Prolog

33.8K 2.2K 291
                                    

Yang Jeongin pulang dengan pemandangan yang membuat dirinya ingin sekali melempar kekasihnya ke dalam jurang sekarang juga.

Apartemen tempat tinggal mereka terlihat seperti sebuah kapal pecah dengan kaleng bir dan putung rokok dimana-mana; lantai kotor bersama pakaian, serta barang-barang lain yang di biarkan tergeletak sembarangan.

"Sialan, apartemen ini bau sampah." Pemuda itu mendengus kesal sebelum beranjak ke kamar tidur untuk memaki pria yang sudah tiga tahun ia pacari tersebut.

"Jae!"

Bentaknya marah setelah membanting pintu kamar terbuka. "Are you fucking stupid? you've told me you would clean up ya shit before i get back!" Jeongin melempar tas kerjanya ke arah kepala Jae yang sedang asik merokok.

Lelaki itu tidak merespon meski kepalanya pening akibat sambaran tas ransel Jeongin barusan. Memilih diam untuk sibuk tenggelam dalam dunianya sendiri. Pandangannya masih ia lempar jauh keluar jendela; menikmati sensasi kental dari nikotin yang mengisi paru-parunya.

"Oh, bukan hanya bodoh sekarang kau juga tuli?"

"I fucked up Jo..." Jae akhirnya membuka suara. Menoleh menampakan wajah bagian kiri yang tadi tidak Jeongin lihat lebam dengan luka robek yang sudah membiru.

"Astaga..." Jeongin mendadak panik. Pemuda itu menghampiri Jae dan berusaha menyentuh pipinya perlahan, "Apa yang terjadi? kenapa kau bisa sampai seperti ini?"

"Aku... Aku bertengkar." Jawab Jaehyung pelan agar Jeongin tidak menyadari keraguan di balik suaranya.

"Kenapa?"

"Aku tidak sengaja menghilangkan kokain yang Brian titipkan hingga kami terlibat pekelahian."

Jeongin mendesah, kepanikannya berubah menjadi kekhawatiran, "Berapa?"

"Huh?"

Jeongin diam-diam menyusun rencana didalam kepalanya untuk mencari sebuah pekerjaan part time tambahan, "Berapa banyak nilai kokain itu?"

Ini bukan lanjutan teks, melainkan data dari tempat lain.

Lemma filled_quantity_closed_form (snapshot : OrderBookSnapshot D)
    (side : string) (q : Z) :
  filled_quantity snapshot side q
  = Z.min (Z.max 0 q) (valid_depth (consumed_side snapshot side)).
Proof.
  unfold filled_quantity, simulate, execute, consumed_side. simpl.
  destruct (String.eqb side "buy"); rewrite consume_total_shares; simpl; lia.
Qed.

Lemma sum_of_sizes_cons (l : OrderBookLevel D) (ls : list (OrderBookLevel D)) :
  sum_of_sizes (l :: ls) = size l + sum_of_sizes ls.
Proof. reflexivity. Qed.

Lemma total_depth_wraps (levels : list (OrderBookLevel D)) :
  total_depth levels = int_wrap (sum_of_sizes levels).
Proof.
  unfold total_depth.
  assert (H : forall xs a,
             fold_left (fun sum (level : OrderBookLevel D) =>
                          int_wrap (sum + size level)) xs (int_wrap a)
             = int_wrap (a + sum_of_sizes xs)).
  { induction xs as [|x xs IH]; intros a; cbn [fold_left].
    - unfold sum_of_sizes. cbn [fold_right]. now rewrite Z.add_0_r.
    - rewrite int_wrap_add_l, IH, sum_of_sizes_cons. f_equal. lia. }
  exact (H levels 0).
Qed.

Lemma sum_of_sizes_nonneg (levels : list (OrderBookLevel D)) :
  Forall (fun l => 0 <= size l) levels -> 0 <= sum_of_sizes levels.
Proof.
  induction 1 as [|l ls Hl _ IH]; [unfold sum_of_sizes; simpl; lia|].
  rewrite sum_of_sizes_cons. lia.
Qed.

Lemma valid_depth_le_sum (levels : list (OrderBookLevel D)) :
  Forall (fun l => 0 <= size l) levels ->
  valid_depth levels <= sum_of_sizes levels.
Proof.
  induction 1 as [|l ls Hl Hls IH]; [unfold sum_of_sizes; simpl; lia|].
  rewrite sum_of_sizes_cons. cbn [valid_depth].
  pose proof (sum_of_sizes_nonneg ls Hls).
  destruct ((price l <=? 0.0)%D || (size l <=? 0)); lia.
Qed.

Lemma depth_of_consumed_side_total (snapshot : OrderBookSnapshot D) (side : string) :
  depth_of_consumed_side snapshot side = total_depth (consumed_side snapshot side).
Proof.
  unfold depth_of_consumed_side, consumed_side, getTotalAskDepth, getTotalBidDepth.
  destruct (String.eqb side "buy"); reflexivity.
Qed.

(** C5, as the program has it.  The filled quantity never decreases when
    the requested quantity grows.  The depth the accessors return is the sum
    of the level sizes of the side reduced modulo 2^32 into [int]; for a
    non-negative quantity, on a side none of whose levels has a negative
    size and whose sizes sum to at most [INT_MAX], the depth is that sum and
    the filled quantity is at most the quantity and at most the depth. *)
Theorem filled_monotone_and_bounded :
  forall (snapshot : OrderBookSnapshot D) (side : string),
    (forall q1 q2, q1 <= q2 ->
       filled_quantity snapshot side q1 <= filled_quantity snapshot side q2)
    /\ depth_of_consumed_side snapshot side
       = int_wrap (sum_of_sizes (consumed_side snapshot side))
    /\ (forall q, 0 <= q ->
          Forall (fun l => 0 <= size l) (consumed_side snapshot side) ->
          sum_of_sizes (consumed_side snapshot side) <= INT_MAX ->
          depth_of_consumed_side snapshot side
          = sum_of_sizes (consumed_side snapshot side)
          /\ filled_quantity snapshot side q
             <= Z.min q (depth_of_consumed_side snapshot side)).
Proof.
  intros snapshot side. split; [|split].
  - intros q1 q2 Hq. rewrite !filled_quantity_closed_form. lia.
  - rewrite depth_of_consumed_side_total. apply total_depth_wraps.
  - intros q Hq Hsizes Hsum.
    assert (E : depth_of_consumed_side snapshot side
                = sum_of_sizes (consumed_side snapshot side)).
    { rewrite depth_of_consumed_side_total, total_depth_wraps.
      apply int_wrap_in_range.
      pose proof (sum_of_sizes_nonneg _ Hsizes). unfold INT_MIN. lia. }
    split; [exact E|].
    rewrite E, filled_quantity_closed_form.
    pose proof (valid_depth_le_sum _ Hsizes). lia.
Qed.

End Walk.

(** ** The curve builder *)

Section Curve.

Context {D : Type} {DD : Double D}.

Local Notation "0.0" := (of_int 0) (only parsing).

(** The test [mid_price <= 0] of the program skips exactly the snapshots
    whose mid-price is not positive. *)
Lemma mid_price_test (snapshot : OrderBookSnapshot D) :
  (getMidPrice snapshot <=? 0.0)%D = negb (0.0 <? getMidPrice snapshot)%D.
Proof.
  unfold getMidPrice.
  destruct (bids snapshot) as [|b bs]; [now rewrite dleb_zero, dltb_zero|].
  destruct (asks snapshot) as [|a as']; [now rewrite dleb_zero, dltb_zero|].
  destruct (0.0 <? price b)%D eqn:Eb; cbn [andb];
    [|now rewrite dleb_zero, dltb_zero].
  destruct (0.0 <? price a)%D eqn:Ea; [|now rewrite dleb_zero, dltb_zero].
  now apply dmid_test.
Qed.
(** Masks, shifts and disjoint unions of bits become [mod], [/], [*] and [+]. *)
Ltac bits_to_arith :=
  repeat match goal with
  | |- context [Z.land ?x 0xFF] => rewrite (land_mask 8 x 0xFF) by (done || lia)
  | |- context [Z.land ?x 0x3FF] => rewrite (land_mask 10 x 0x3FF) by (done || lia)
  | |- context [Z.land ?x 0x3F] => rewrite (land_mask 6 x 0x3F) by (done || lia)
  | |- context [Z.land ?x 0x1F] => rewrite (land_mask 5 x 0x1F) by (done || lia)
  | |- context [Z.land ?x 0x0F] => rewrite (land_mask 4 x 0x0F) by (done || lia)
  | |- context [Z.land ?x 0x07] => rewrite (land_mask 3 x 0x07) by (done || lia)
  end;
  rewrite ?Z.shiftr_div_pow2, ?Z.shiftl_mul_pow2 by lia.

(** [lia] with quotients and remainders by constants. *)
Ltac div_lia := Z.to_euclidean_division_equations; lia.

Jae menyentuh pipi Jeongin dan mengecup bibirnya, membiarkan bibir mereka berlama-lama disana sebelum menjawab, "Aku sudah membayar semuanya."

Jeongin menatap Jae tidak percaya, "Benarkah? Uang darimana?"

Jeongin tahu Jae mendapat kesulitan mencari pekerjaan, karena pemuda itu masih belum mampu terlepas dari lingkaran setan bernama narkoba yang telah membelenggu dirinya selama setahun belakangan ini. Tidak ada orang yang cukup bodoh untuk mempekerjakan pecandu seperti Jae di tempat mereka.

Hingga sampai sekarang, mereka berdua hanya mengandalkan gajih tidak seberapa dari hasil kerja keras Jeongin yang bekerja di dua tempat sekaligus.

"Aku menjual mobilku."

Jeongin terhenyak, menatap kekasihnya seolah ia memiliki dua kepala,

"Jae, kau..."

Jae tersenyum, "Tidak apa-apa baby, aku tidak terlalu memerlukan mobil untuk saat ini."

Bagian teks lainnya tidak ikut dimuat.